The problem of course is that if you wanted to respond to multiple buttons, you would have to actually distinguish them somewhere in your pause_clicked with some sort of closure value, or use helper classes, one for each button that you want to respond to. But that is a minor detail.
So Objective-C developers that like the separation between model, view and controller can continue to use those patterns.
That being said, although there is a lot of literature and discussion about the clean separation of Models, Views and Controllers, most samples I run across are a hodgepodge of Controller code for all sorts of things. At least the production code and the samples I have seen make it obvious that the separation of concerns is mostly academic, and in practice an instance object becomes a general purpose responder to all events, very much like you see in Gtk+, Qt, or Winforms.

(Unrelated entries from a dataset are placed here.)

(** * NotiBoost Node.js SDK: the retrying request dispatcher and its wrappers

    A shallow embedding of [src/index.js]: the client constructor, the
    header construction, the retry loop of [request], the response parsing
    of [_makeRequest], and the two wrappers that carry logic of their own
    ([events.ingest] and [templates.list]).

    Conventions of the embedding.
    - Strings are byte strings (the UTF-8 encoding of the JavaScript
      string), so [Buffer.byteLength] is [String.length].
    - The numbers the dispatcher computes with (status codes, attempt
      indices, retry counts, delays) are integers, or [NaN] when [parseInt]
      finds no digits. A double holds every integer up to 2^53 exactly,
      and every [2^attempt * 1000]; larger integers are rounded to the
      nearest double where the code computes them ([parseInt], [*]).
    - A response body is the list of [Buffer]s it arrives in;
      [data += chunk] decodes each of them on its own.
    - An [async] function is a computation in the monad [M]: it threads the
      state (client object, caller's heap, number of HTTP calls made, log of
      effects) and ends normally (promise fulfilled) or by a throw (promise
      rejected).
    - What the runtime provides ([JSON.parse], [JSON.stringify], the URL
      parser, the printing of numbers, the decoding of a [Buffer]) is the
      interface [Platform]; the network is an oracle giving the raw
      outcome of the n-th HTTP call. *)

From Stdlib Require Import ZArith Lia Ascii.
From stdpp Require Import gmap strings list fin_maps pretty.

Set Warnings "-register-all".
Open Scope Z_scope.

(** ** JavaScript values *)

(** A number is [NaN] or a double that holds an integer, [Int z] for
    the integer [z]. Infinities are left out: the numbers of the
    dispatcher stay below 2^1024 for every header of less than 300
    digits and every attempt below 1000. *)
Inductive number : Type :=
| NaN
| Int (z : Z).

(** The double nearest to an integer, the one with the even significand
    when two are as near: integers up to 2^53 are doubles, a larger one
    keeps its 53 leading bits, rounded by the bits that follow. *)
Definition to_double (z : Z) : Z :=
  let a := Z.abs z in
  if a <=? 2 ^ 53 then z
  else
    let e := Z.log2 a - 52 in
    let q := Z.shiftr a e in
    let rest := Z.land a (Z.ones e) in
    let half := Z.shiftl 1 (e - 1) in
    let q' := if (half <? rest) || ((rest =? half) && Z.odd q) then q + 1 else q in
    Z.sgn z * Z.shiftl q' e.

(** [a * b] on numbers: the product, rounded; [NaN] is absorbing. *)
Definition number_mul (a b : number) : number :=
  match a, b with
  | Int x, Int y => Int (to_double (x * y))
  | _, _ => NaN
  end.

(** Objects keep their properties in insertion order. *)
Inductive jsvalue : Type :=
| JUndefined
| JNull
| JBool (b : bool)
| JNum (n : number)
| JStr (s : string)
| JArr (items : list jsvalue)
| JObj (fields : list (string * jsvalue)).

Abbreviation object := (list (string * jsvalue)).

(** ToBoolean. *)
Definition truthy (v : jsvalue) : bool :=
  match v with
  | JUndefined | JNull => false
  | JBool b => b
  | JNum NaN => false
  | JNum (Int z) => negb (z =? 0)
  | JStr s => negb (String.eqb s "")
  | JArr _ | JObj _ => true
  end.

(** [a || b]. *)
Definition js_or (a b : jsvalue) : jsvalue := if truthy a then a else b.

Fixpoint lookup_field (k : string) (o : object) : option jsvalue :=
  match o with
  | [] => None
  | (k', v) :: o' => if String.eqb k' k then Some v else lookup_field k o'
  end.

(** [o[k]]: a missing property reads as [undefined]. *)
Definition get_field (o : object) (k : string) : jsvalue :=
  default JUndefined (lookup_field k o).

(** [o[k] = v]: an existing property keeps its place, a new one goes last. *)
Fixpoint set_field (k : string) (v : jsvalue) (o : object) : object :=
  match o with
  | [] => [(k, v)]
  | (k', v') :: o' =>
      if String.eqb k' k then (k', v) :: o' else (k', v') :: set_field k v o'
  end.

(** [{...a, ...b}]: the properties of [b] are written over those of [a]. *)
Definition spread (a b : object) : object :=
  fold_left (fun acc kv => set_field (fst kv) (snd kv) acc) b a.

(** [v?.k] on JSON data: only objects carry a property of that name. *)
Definition optional_get (v : jsvalue) (k : string) : jsvalue :=
  match v with
  | JObj o => get_field o k
  | _ => JUndefined
  end.

(** ** [parseInt(s, 10)]

    Leading white space is skipped, then an optional sign, then the
    longest run of decimal digits is read, and the result is the double
    nearest to their value; without a digit the result is [NaN]. *)

(** White space and line terminators of ECMAScript, in UTF-8: the
    one-byte ones (tab, LF, VT, FF, CR, space), U+00A0 in two bytes, and
    U+1680, U+2000 to U+200A, U+2028, U+2029, U+202F, U+205F, U+3000 and
    U+FEFF in three. *)
Definition is_space (c : ascii) : bool :=
  let n := nat_of_ascii c in
  ((9 <=? n) && (n <=? 13))%nat || (n =? 32)%nat.

Definition is_space2 (c1 c2 : ascii) : bool :=
  ((nat_of_ascii c1 =? 194) && (nat_of_ascii c2 =? 160))%nat.

Definition is_space3 (c1 c2 c3 : ascii) : bool :=
  let '(a, b, c) := (nat_of_ascii c1, nat_of_ascii c2, nat_of_ascii c3) in
  (((a =? 225) && (b =? 154) && (c =? 128))
   || ((a =? 226) && (b =? 128)
       && (((128 <=? c) && (c <=? 138)) || (c =? 168) || (c =? 169) || (c =? 175)))
   || ((a =? 226) && (b =? 129) && (c =? 159))
   || ((a =? 227) && (b =? 128) && (c =? 128))
   || ((a =? 239) && (b =? 187) && (c =? 191)))%nat.

Fixpoint skip_space (s : string) : string :=
  match s with
  | String c1 s1 =>
      if is_space c1 then skip_space s1
      else
        match s1 with
        | String c2 s2 =>
            if is_space2 c1 c2 then skip_space s2
            else
              match s2 with
              | String c3 s3 => if is_space3 c1 c2 c3 then skip_space s3 else s
              | EmptyString => s
              end
        | EmptyString => s
        end
  | EmptyString => s
  end.

Definition digit_of (c : ascii) : option Z :=
  let n := nat_of_ascii c in
  if ((48 <=? n) && (n <=? 57))%nat then Some (Z.of_nat n - 48) else None.

(** The value of the longest prefix of decimal digits, [None] when empty. *)
Fixpoint leading_digits (s : string) (acc : option Z) : option Z :=
  match s with
  | String c s' =>
      match digit_of c with
      | Some d => leading_digits s' (Some (10 * default 0 acc + d))
      | None => acc
      end
  | EmptyString => acc
  end.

Our approach also has a limitation: the hodgepodge approach does not really work with the strongly-typed signatures as you can only derive from one class at a time. The solution is to use separate classes for each controller. Although that cleans things up and has some aesthetics associated with it in terms of clean separation of concerns, in my opinion, it is not very practical.
With MonoTouch we wanted to preserve the C# style of programming where you could attach code to these notifications one-by-one.

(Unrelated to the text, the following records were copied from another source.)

(** * wecollabo: panic recovery middleware and graceful shutdown (main.go)

    A shallow embedding of [main.go] and of the parts of the Go runtime and
    of [net/http], [log], [context] and [os/signal] that it calls.

    - Part 1: goroutine bodies as trees of operations, with Go's
      [panic] / [recover] / [defer].
    - Part 2: the library calls of request handlers ([http.ResponseWriter],
      [http.Error], [http.ServeMux]) and their meaning on a response.
    - Part 3: the request side of [main.go]: [recoveryMiddleware] and the
      two routes.
    - Part 4: the process: [cleanup], [main], the background goroutine, and a
      scheduler that interleaves them with signals, time and requests.
    - Part 5: the definitions in which the properties are stated, and
      sample runs.
    - Part 6: the recovery wrapper, routing, and the invariants of the
      process.
    - Parts 7 and 8: the properties of the requests and of the shutdown.
    - Part 9: further properties.
    - Part 10: the properties on sample runs. *)

From Stdlib Require Import String Ascii List ZArith Lia Bool.
From Stdlib Require Import DecimalString FunctionalExtensionality.
Import ListNotations.

Local Open Scope string_scope.
Local Open Scope Z_scope.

With C# you can use anonymous methods or lambda functions. These are incredibly powerful as they are able to capture the environment in which they were created. This means that you can trivially pass information and share information between multiple handlers.
Additionally, you more than one method can "subscribe" to the same event, you are not limited to a single method being the receiving of the events.
This means that in MonoTouch you configure buttons like this:
void configure_button () { button = new UIButton (dims) { Text = "Pause" }; button.Clicked += delegate { // Pause the video }; }
What MonoTouch does internally is that the first time that you attach to a C#-like event, it create an instance of the ButtonDelegate that merely raises the event in the C# style.
This means that you only pay for the memory usage if you use the feature. But when you do, you can subscribe to individual events and you can have more than one listener attached to the event.
Although we brought the pattern to most places in MonoTouch where a delegate was used, it is notably missing from the UITableView as we felt that the number of methods that had to be overwritten were too big for the model to make sense.
In a few instances like UITableView, we suggest that developers just use the strongly typed version of the delegate classes and override the methods accordingly.
One of the things that I would like to see is a UITableView derived class that can present the data and style the data entirely based on properties discovered at runtime with System.Reflection.
Another thing that I want to see is support for System.Data data binding style versions of the UITableView and other UI controls in a single page.
More details on the low-level implementation are available on the API design document on the web site.